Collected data
(** A batch for which [my_send_config_set] returns was given to the
    switch, whole and once, as the last exchange of the session. *)
Lemma returned_batch_was_sent (dev : device) (fuel : nat)
      (pre : list string) (t t' : trace) (v : option string) :
  my_send_config_set dev fuel (pre ++ ["q"]) t = Some (Return v, t') ->
  exists h output,
    dev_send_config_set dev (h ++ [EvConfigMode])%list (pre ++ ["q"])
    = Return output
    /\ t' = (h ++ [EvConfigMode; EvSendConfigSet (pre ++ ["q"]);
                   EvLog DEBUG (Msg (String "010" "result:"
                                     ++ String "010" output));
                   EvDisconnect; EvRelease])%list.
Proof.
  assert (E : exists c cs, (pre ++ ["q"])%list = c :: cs)
    by (destruct pre; simpl; eauto).
  destruct E as [c [cs E]]. rewrite E. clear E. intros H.
  unfold my_send_config_set, try_except in H.
  match type of H with
  | match ?m with _ => _ end = _ =>
      destruct m as [[[v0|e] t0]|] eqn:HM; try discriminate
  end.
  2:{ destruct (is_Exception e); [|discriminate].
      cbv [bind log emit raise] in H. discriminate. }
  inversion H; subst v0 t0. clear H.
  apply bind_Return in HM. destruct HM as [u [t1 [HP HR]]].
  inversion HR; subst. clear HR.
  unfold PoolLock in HP.
  destruct (dev_acquire dev t); [|discriminate].
  apply finally_emit in HP. destruct HP as [t2 [HG ->]].
  unfold _get_connection in HG.
  apply bind_Return in HG. destruct HG as [u1 [t3 [_ HB]]].
  apply finally_emit in HB. destruct HB as [t4 [HB ->]].
  unfold send_config_set, try_except in HB.
  match type of HB with
  | match ?m with _ => _ end = _ =>
      destruct m as [[[v0|e] t0]|] eqn:HI; try discriminate
  end.
  inversion HB; subst v0 t0. clear HB.
  apply bind_Return in HI. destruct HI as [u2 [t5 [H1 HI]]].
  apply call_Return in H1. destruct H1 as [_ ->].
  apply bind_Return in HI. destruct HI as [output [t6 [H2 HI]]].
  apply call_Return in H2. destruct H2 as [Hout ->].
  apply bind_Return in HI. destruct HI as [x [t7 [H3 HL]]].
  unfold lift in H3. inversion H3 as [[Hc Ht]]. subst t7.
  unfold log, emit in HL. inversion HL; subst. clear HL.
  exists t3, output. split; [exact Hout|].
  now rewrite <- !app_assoc.
Qed.

(** C7. [set_vlan] and [unset_vlan] hand to [my_send_config_set] exactly
    the batch compiled from the ports, after their debug messages, and
    nothing else; when they return, the switch was given that very batch,
    whole and once, in configuration mode.  The batch of [set_vlan] starts
    with the unset sequence of every port, in port order, goes on with the
    set stanzas in port order and ends with [q]; the stanza of a trunk
    port is [interface], the link type, the allow-list with the computed
    VLAN string, [commit] and the [q] that leaves the interface.  In the
    batch of [unset_vlan] the stanza of a port that is not a trunk is
    [interface], [undo port link-type], [undo port default vlan],
    [commit] and the closing [q]. *)
Theorem vlan_command_order
        (dev : device) (fuel : nat) (t : trace)
        (ps1 ps2 : list port) (p : port) :
  let ports := (ps1 ++ p :: ps2)%list in
  let sent (cmds : list string) (t' : trace) :=
    exists h output,
      dev_send_config_set dev (h ++ [EvConfigMode])%list cmds = Return output
      /\ t' = (h ++ [EvConfigMode; EvSendConfigSet cmds;
                     EvLog DEBUG (Msg (String "010" "result:"
                                       ++ String "010" output));
                     EvDisconnect; EvRelease])%list in
  set_vlan dev fuel ports t
  = my_send_config_set dev fuel (set_vlan_commands ports)
      (t ++ [EvLog DEBUG (MsgCmds "unset vlan command:" (_unset_vlan ports));
             EvLog DEBUG (MsgCmds "set vlan command:"
                                  (set_vlan_commands ports))])%list
  /\ unset_vlan dev fuel ports t
     = my_send_config_set dev fuel (unset_vlan_commands ports)
         (t ++ [EvLog DEBUG (MsgCmds "unset vlan command:"
                                     (_unset_vlan ports));
                EvLog DEBUG (MsgCmds "unset vlan command:"
                                     (unset_vlan_commands ports))])%list
  /\ (forall v t', set_vlan dev fuel ports t = Some (Return v, t') ->
                   sent (set_vlan_commands ports) t')
  /\ (forall v t', unset_vlan dev fuel ports t = Some (Return v, t') ->
                   sent (unset_vlan_commands ports) t')
  /\ (set_link_type p = "trunk" ->
      set_vlan_commands [p]
      = (_unset_vlan [p] ++ trunk_set_stanza p ++ ["q"])%list
      /\ exists set1 set2,
          set_vlan_commands ps1 = (_unset_vlan ps1 ++ set1 ++ ["q"])%list
          /\ set_vlan_commands ps2 = (_unset_vlan ps2 ++ set2 ++ ["q"])%list
          /\ set_vlan_commands (ps1 ++ p :: ps2)
             = ((_unset_vlan ps1 ++ _unset_vlan [p] ++ _unset_vlan ps2)
                ++ (set1 ++ trunk_set_stanza p ++ set2)
                ++ ["q"])%list)
  /\ (current_link_type p <> "trunk" ->
      _unset_vlan [p] = access_unset_stanza p
      /\ unset_vlan_commands (ps1 ++ p :: ps2)
         = (_unset_vlan ps1 ++ access_unset_stanza p
            ++ _unset_vlan ps2 ++ ["q"])%list)
  /\ (current_link_type p = "trunk" ->
      _unset_vlan [p] = trunk_unset_stanza p).
Proof.
  intros ports sent.
  assert (E1 : set_vlan dev fuel ports t
               = my_send_config_set dev fuel (set_vlan_commands ports)
                   (t ++ [EvLog DEBUG (MsgCmds "unset vlan command:"
                                               (_unset_vlan ports));
                          EvLog DEBUG (MsgCmds "set vlan command:"
                                               (set_vlan_commands ports))])
                     %list).
  { unfold set_vlan, bind, log, emit. now rewrite <- app_assoc. }
  assert (E2 : unset_vlan dev fuel ports t
               = my_send_config_set dev fuel (unset_vlan_commands ports)
                   (t ++ [EvLog DEBUG (MsgCmds "unset vlan command:"
                                               (_unset_vlan ports));
                          EvLog DEBUG (MsgCmds "unset vlan command:"
                                               (unset_vlan_commands ports))])
                     %list).
  { unfold unset_vlan, bind, log, emit. now rewrite <- app_assoc. }
  split; [exact E1|]. split; [exact E2|].
  split; [|split].
  - intros v t' H. rewrite E1 in H. unfold sent.
    unfold set_vlan_commands in H |- *.
    rewrite app_assoc in H. rewrite app_assoc.
    eapply returned_batch_was_sent. exact H.
  - intros v t' H. rewrite E2 in H. unfold sent.
    unfold unset_vlan_commands in H |- *.
    eapply returned_batch_was_sent. exact H.
  - apply vlan_batches_ordered.
Qed.
(** ** Evaluations on the reference platform *)

(** The sample record with the first byte of [payload_ct] replaced. *)
Lemma cryptographic_failures_are_opaque_witness :
  validateRecordShape Reference.platform
    (with_payload_ct Reference.sample_record
       (tamper_first_byte (payload_ct Reference.sample_record))) = Ok tt
  /\ hex_of_length Reference.MASTER_KEY_HEX KEY_BYTES
  /\ outcome (decrypt_call Reference.platform
                (with_payload_ct Reference.sample_record
                   (tamper_first_byte (payload_ct Reference.sample_record)))
                Reference.MASTER_KEY_HEX 0%N)
     = Throw "decryption failed".
Proof.
  assert (Hshape : validateRecordShape Reference.platform
                     (with_payload_ct Reference.sample_record
                        (tamper_first_byte (payload_ct Reference.sample_record)))
                   = Ok tt) by (vm_compute; reflexivity).
  assert (Hkey : hex_of_length Reference.MASTER_KEY_HEX KEY_BYTES)
    by (split; vm_compute; reflexivity).
  split; [exact Hshape|]. split; [exact Hkey|].
  apply (proj1 (proj2 (cryptographic_failures_are_opaque Reference.platform _
                         Reference.MASTER_KEY_HEX 0%N Hshape Hkey))
           Reference.sample_dek).
  - vm_compute. reflexivity.
  - right. left. vm_compute. reflexivity.
Defined.
(** X11. [createProject] on a registry whose counter is absent or a safe
    number, for a user whose index is absent or a set: it succeeds with the
    next identifier; afterwards the record of that identifier is the
    project with its identifier, the repository leads to the identifier
    whatever it led to before, the index of the user has the identifier and
    what it had, and every other key is as it was. *)
Theorem createProject_registers (project : NewProject.t) (db : Redis.t) (id : Z) :
  next_id db id ->
  index_ok db (NewProject.user project) ->
  let after := snd (createProject project db) in
  fst (createProject project db) = inr id
  /\ fst (getProject id after) = inr (Some (Redis.JProj (with_id project id)))
  /\ fst (getIdForRepo (NewProject.repo project) after) = inr (Some (Redis.JNum id))
  /\ members_of after (NewProject.user project)
     = {[id]} ∪ members_of db (NewProject.user project)
  /\ (forall key,
        key ≠ NEXT_PROJECT_KEY -> key ≠ projects_key (NewProject.user project) ->
        key ≠ project_key id -> key ≠ repo_key (NewProject.repo project) ->
        after !! key = db !! key).
Proof.
  intros Hnext Hindex after. unfold after. rewrite (createProject_run project db id) by done.
  simpl. split; [done|].
  unfold getProject, getIdForRepo, Redis.get, members_of.
  split; [|split; [|split]].
  - rewrite lookup_insert_ne by key_neq. by rewrite lookup_insert_eq.
  - by rewrite lookup_insert_eq.
  - rewrite !lookup_insert_ne by key_neq. by rewrite lookup_insert_eq.
  - intros key H1 H2 H3 H4. by rewrite !lookup_insert_ne.
Qed.

Lemma createProject_registers_witness :
  fst (createProject sample_new_project ∅) = inr 1%Z
  /\ fst (getIdForRepo "ana/site" (snd (createProject sample_new_project ∅)))
     = inr (Some (Redis.JNum 1)).
Proof.
  destruct (createProject_registers sample_new_project ∅ 1) as (Hid & _ & Hrepo & _).
  - left. split; reflexivity.
  - left. reflexivity.
  - split; [exact Hid|exact Hrepo].
Defined.

(** X12. [updateProject] replaces the record of the project and nothing
    else: the counter, the index of every user and every repository key are
    as they were, also when the new record names another user or another
    repository than the old one. *)
Theorem updateProject_leaves_indices (project : Project.t) (db : Redis.t) :
  let after := snd (updateProject project db) in
  fst (updateProject project db) = inr tt
  /\ fst (getProject (Project.id project) after) = inr (Some (Redis.JProj project))
  /\ (forall key, key ≠ project_key (Project.id project) -> after !! key = db !! key)
  /\ (forall repo, getIdForRepo repo after = (fst (getIdForRepo repo db), after))
  /\ (forall user, members_of after user = members_of db user).
Proof.
  intros after. unfold after, updateProject, Redis.set. simpl.
  split; [done|]. split; [|split; [|split]].
  - unfold getProject, Redis.get. by rewrite lookup_insert_eq.
  - intros key Hkey. by rewrite lookup_insert_ne.
  - intros repo. unfold getIdForRepo, Redis.get. rewrite lookup_insert_ne by key_neq.
    by destruct (db !! repo_key repo) as [[j|s]|].
  - intros user. unfold members_of. by rewrite lookup_insert_ne by key_neq.
Qed.

Lemma index_ok_members (db : Redis.t) (user : string) :
  index_ok db user ->
  Redis.smembers (projects_key user) db = (inr (elements (members_of db user)), db).
Proof.
  unfold Redis.smembers, members_of. intros [->|[s ->]]; [|done].
  by rewrite elements_empty.
Qed.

▶ What this task involves
Reproduce every line in the data that has the word "device" in it.

▶ Answer to the problem
Lemma returned_batch_was_sent (dev : device) (fuel : nat)
        (dev : device) (fuel : nat) (t : trace)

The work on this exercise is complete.